Improve parts of app backup docs after feedback

seedvault-app · Aug 19, 2024 · 8114025 · 8114025
1 parent 68cf15a
commit 8114025
Showing 1 changed file with 107 additions and 61 deletions.
diff --git a/doc/README.md b/doc/README.md
@@ -20,52 +20,39 @@ in a structured form.
 
 *Chunk*: Larger files are cut into re-usable chunks that are the unit of de-duplication.
 
-*Blob*: A blob is a chunk stored encrypted and compressed in the repository.
+*Blob*: A blob is a chunk stored compressed and encrypted as an individual file in the repository.
 
 *Snapshot*: A snapshot stands for the state of a collection of apps
 that have been backed up at some point in time.
 The state here means the app data as delivered by the system (may be incomplete or absent)
 and the apps themselves as device specific APK files as installed at time of backup.
+It is compressed and encrypted as an individual file in the repository.
 
 *Storage ID*: A storage ID is the SHA-256 hash of the content stored in the repository.

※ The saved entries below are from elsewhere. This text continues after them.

Definition HasSuffix (s suffix : string) : bool :=
    bool_decide (String.length suffix ≤ String.length s)%nat &&
    bool_decide (String.substring (String.length s - String.length suffix)%nat
                                  (String.length suffix) s = suffix).

  (** [strings.TrimPrefix]. *)
Definition TrimPrefix (s prefix : string) : string :=
    if HasPrefix s prefix
    then String.substring (String.length prefix)
                          (String.length s - String.length prefix)%nat s
    else s.

  (** [strings.Join]. *)
Fixpoint Join (elems : list string) (sep : string) : string :=
    match elems with
    | [] => ""
    | [e] => e
    | e :: rest => e +:+ sep +:+ Join rest sep
    end.

  (** [strings.TrimRight s cutset] for a one-byte cutset: every trailing
      occurrence of the byte is removed. *)
Fixpoint TrimRight (s : string) (c : ascii) : string :=
    match s with
    | "" => ""
    | String a rest =>
        match TrimRight rest c with
        | "" => if decide (a = c) then "" else String a ""
        | rest' => String a rest'
        end
    end.

  (** A string given by the numbers of its bytes. *)
Definition bytes (l : list nat) : string :=
    foldr (λ n s, String (ascii_of_nat n) s) "" l.

  (** White space as [strings.TrimSpace] sees it, [unicode.IsSpace]: the
      six ASCII characters tab, line feed, vertical tab, form feed,
      carriage return and space, and the characters U+0085, U+00A0,
      U+1680, U+2000 to U+200A, U+2028, U+2029, U+202F, U+205F and
      U+3000, each as the bytes of its UTF-8 encoding. *)
Definition spaces : list string :=
    bytes <$> [ [9]; [10]; [11]; [12]; [13]; [32];
                [194; 133]; [194; 160];
                [225; 154; 128];
                [226; 128; 128]; [226; 128; 129]; [226; 128; 130]; [226; 128; 131];
                [226; 128; 132]; [226; 128; 133]; [226; 128; 134]; [226; 128; 135];
                [226; 128; 136]; [226; 128; 137]; [226; 128; 138];
                [226; 128; 168]; [226; 128; 169]; [226; 128; 175];
                [226; 129; 159];
                [227; 128; 128] ].

  (** The text after the first of the [cutset] strings that [s] starts
      with. *)
Fixpoint cutPrefix (cutset : list string) (s : string) : option string :=
    match cutset with
    | [] => None
    | c :: rest =>
        if String.prefix c s
        then Some (String.substring (String.length c) (String.length s - String.length c)%nat s)
        else cutPrefix rest s
    end.

  (** The loop that drops leading characters of the cutset; it runs at
      most once per byte of the text, which [n] counts. *)
Fixpoint trimLeft (n : nat) (cutset : list string) (s : string) : string :=
    match n with
    | 0 => s
    | S n' =>
        match cutPrefix cutset s with
        | Some rest => trimLeft n' cutset rest
        | None => s
        end
    end.
(** C5.  For every pair on one calendar, every lookback L > 0 and every
    i with L <= i < n, the window of turn i holds exactly the L rows
    i-L, .., i-1 of the price frame, and the vector [1, -β] of that
    window is what row i-1 of the result holds; row i holds the vector
    of the next window, or the zero vector when i is the last index. *)
Theorem hedge_ols_window_row (self : Pair) (L i : nat) :
  aligned self ->
  (0 < L)%nat ->
  (L <= i < length (closed (equity1 self)))%nat ->
  let df := prices self in
  let window := np.slice (i - L) i df in
  length window = L
  /\ (forall k, (k < L)%nat -> window !! k = df !! (i - L + k)%nat)
  /\ _hedge_ols ols_gradient self L !! (i - 1)%nat
     = Some (1%Q, (-1 * ols_gradient window)%Q)
  /\ _hedge_ols ols_gradient self L !! i
     = Some (if decide (i + 1 < length df)%nat
             then (1%Q, (-1 * ols_gradient
                                (np.slice (i + 1 - L) (i + 1) df))%Q)
             else (0%Q, 0%Q)).
Proof.
  intros Hal HL Hi df window.
  pose proof (prices_length self Hal) as Hn. fold df in Hn.
  split; [|split; [|split]].
  - unfold window. rewrite slice_length by lia. lia.
  - intros k Hk. unfold window. apply slice_lookup. lia.
  - rewrite hedge_ols_lookup by done. fold df.
    replace (i - 1 + 1)%nat with i by lia.
    case_decide; [done|lia].
  - rewrite hedge_ols_lookup by done. fold df.
    repeat case_decide; try lia; try done.
    unfold np.zeros. apply lookup_replicate. split; [done|lia].
Qed.

End hedge_claims.

(** C1, as the specification states it, fails: with a lookback of 2 on a
    four-day series, row 1 is [1, -2], not the zero vector. *)
Lemma hedge_ols_warmup_counterexample :
  ~ (forall (i : nat) (row : Q * Q),
       (i < 2)%nat ->
       _hedge_ols ols_slope fixtures.pair_ab 2 !! i = Some row ->
       row = (0%Q, 0%Q)).
Proof.
  intros H. specialize (H 1%nat (1%Q, (-2)%Q)).
  assert (Hne : (1%Q, (-2)%Q) = (0%Q, 0%Q)) by (apply H; [lia|reflexivity]).
  discriminate Hne.
Qed.

Lemma hedge_ols_warmup_rows_witness :
  _hedge_ols ols_slope fixtures.pair_ab 2 !! 0%nat = Some (0%Q, 0%Q).
Proof.
  apply (hedge_ols_warmup_rows ols_slope fixtures.pair_ab 2 0).
  - reflexivity.
  - lia.
  - lia.
  - simpl. lia.
Defined.

Lemma hedge_ols_window_row_witness :
  _hedge_ols ols_slope fixtures.pair_ab 2 !! 1%nat = Some (1%Q, (-2)%Q).
Proof.
  apply (hedge_ols_window_row ols_slope fixtures.pair_ab 2 2).
  - reflexivity.
  - lia.
  - simpl. lia.
Defined.

(** ** C2 and C6: the cached price spread *)

Lemma spread_of_lookup (hr df : list (Q * Q)) (i : nat) (h c : Q * Q) :
  hr !! i = Some h -> df !! i = Some c ->
  spread_of hr df !! i = Some (fst h * fst c + snd h * snd c)%Q.
Proof.
  intros Hh Hc. unfold spread_of. rewrite lookup_zip_with, Hh, Hc. done.
Qed.

(** Reading the spread before any estimate raises, and no attribute is
    set: the failed read returns no new object. *)
Lemma price_spread_before_hedge (self : Pair) :
  hedge_ratios self = None -> price_spread self = inl Exception.
Proof. intros H. unfold price_spread. rewrite H. done. Qed.

Lemma Pair_init_price_spread (e1 e2 : Equity) (p : Pair) :
  Pair_init e1 e2 = inr p -> price_spread p = inl Exception.
Proof.
  unfold Pair_init. intros H. apply price_spread_before_hedge.
  destruct (_ <=? _)%Z in H; [discriminate H|].
  injection H as <-. done.
Qed.

(** The first read after an estimate computes the spread of the current
    hedge ratios, date by date, and stores it. *)
Lemma price_spread_first_read (self : Pair) (hr : list (Q * Q)) :
  hedge_ratios self = Some hr ->
  _price_spread self = None ->
  exists sp self',
    price_spread self = inr (sp, self')
    /\ _price_spread self' = Some sp
    /\ hedge_ratios self' = Some hr
    /\ forall i h c, hr !! i = Some h -> prices self !! i = Some c ->
         sp !! i = Some (fst h * fst c + snd h * snd c)%Q.
Proof.
  intros Hhr Hsp. unfold price_spread. rewrite Hhr, Hsp.
  eexists _, _. split; [done|]. simpl. repeat split.
  intros i h c Hh Hc. by apply spread_of_lookup.
Qed.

-This ID is required in order to load the file from the repository.
+This ID is required in order to load the file from the repository,
+because it is represented in the stored file name.
 
-## Repository Layout
+## Repository
 
-The name of all files in the repository starts with the lower case hexadecimal representation
-of the storage ID, which is the SHA-256 hash of the file's contents.
-This allows for easy verification of files for accidental modifications,
-like disk read errors, by simply running the program `sha256sum` on the file
-and comparing its output to the file name.
+All data is stored in a repository.
+Repositories consist of several directories and files to store blobs and snapshots.
 
-All files in a repository are only written once and never modified afterwards.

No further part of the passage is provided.